她藏得极好。
他一点也不英勇,一点也不霸气,英雄救美的气概,端得不够满,说着傻乎乎、又乱七八糟的蠢话……然而,其中的扞护,清晰明白。
否则就算她打得过成碧灵的婢女,也免不了得穿着破衣裳,踏出金玉满堂楼,丢这一回脸面了。
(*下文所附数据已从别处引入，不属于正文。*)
(** [POST /api/send].  The handler answers as soon as the job is stored
    and goes on to run the batch; the server it leaves is the one at the
    end of the handler (with the job still [Running] if the batch never
    settles).  The callback only touches [job], so the job is obtained by
    replaying the callback over the invocations the batch has recorded. *)
Definition sendRoute (q : SendRequest) (sv : Server) : Response * Server :=
  if negb (SendRequestSchema q) then (Invalid, sv)
  else
    let batch := default [] (rows q) in
    let s := engine sv in
    let jobId := decimalZ (clock env (history s)) ++ lit "-" ++ random in
    let job := {| id := jobId; status := Running; total := length batch;
                  done := 0; ok := 0; failed := 0; events := [];
                  startedAt := clock env (history s); finishedAt := None |} in
    let (r, s') := sendBatch env batch true (Some (default 1500 (delayMs q))) s in
    let job1 := replay env (history s) (drop (length (history s)) (history s')) job in
    let job2 := match r with
                | Ok _ => finish (clock env (history s')) job1
                | Throw e => fail (clock env (history s')) e job1
                | Pending => job1
                end in
    (Accepted jobId, {| jobs := <[jobId := job2]> (jobs sv); engine := s' |}).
"她方才是不是抓伤你,我瞧瞧。"离开金玉满堂楼,尹娃握起他的手察看。
果真手背上留有爪子痕,淡淡的,不算严重。
女人撒起泼来,五爪便是武器,扒人不手软。"我货匣里有药,我替你搽。"
她将他拉到城镇穿心河畔,寻了处位置坐下。
"不会疼的。"他说。
"都破皮了,还不疼,万一她指甲缝脏,过了病给你怎办,逞什么强呀!"破皮是她随口胡说,故意说严重些,吓吓他。
痛觉对我来说,是无用之物,我并未拥有。他本欲开口,如此回道,尹娃却已先一步,取出药瓶扭开,沾了一指腹的墨绿色药泥,朝他手背涂抹。
药泥味重,浓烈刺鼻,搽在肤上,倒颇是清凉。
他感觉不到痛,只知这股子凉意,如清晨山岚拂面,沁入心脾,不讨人嫌恶。
而且,这是漫长时岁里,第一次,有谁替他上药,就为了这三条微不足道的红爪痕。
她搽完药,嘟嘴,往覆盖薄薄药泥的伤势上吹气。
吁息暖暖,轻轻地,拂过他指肤。
每一寸,仿佛正领受到这阵骚动,微热,挠痒。
穿心河上,春风戏河面,撩乱一池潋滟,碎银波粼闪烁。
春风许无调戏之心,河水却因它轻扰,涟漪阵阵,纷杂不休。
"尹娃,你真好,没人待过我这般的好,从来没有。"他涛着声,嗓比春风更轻,说道。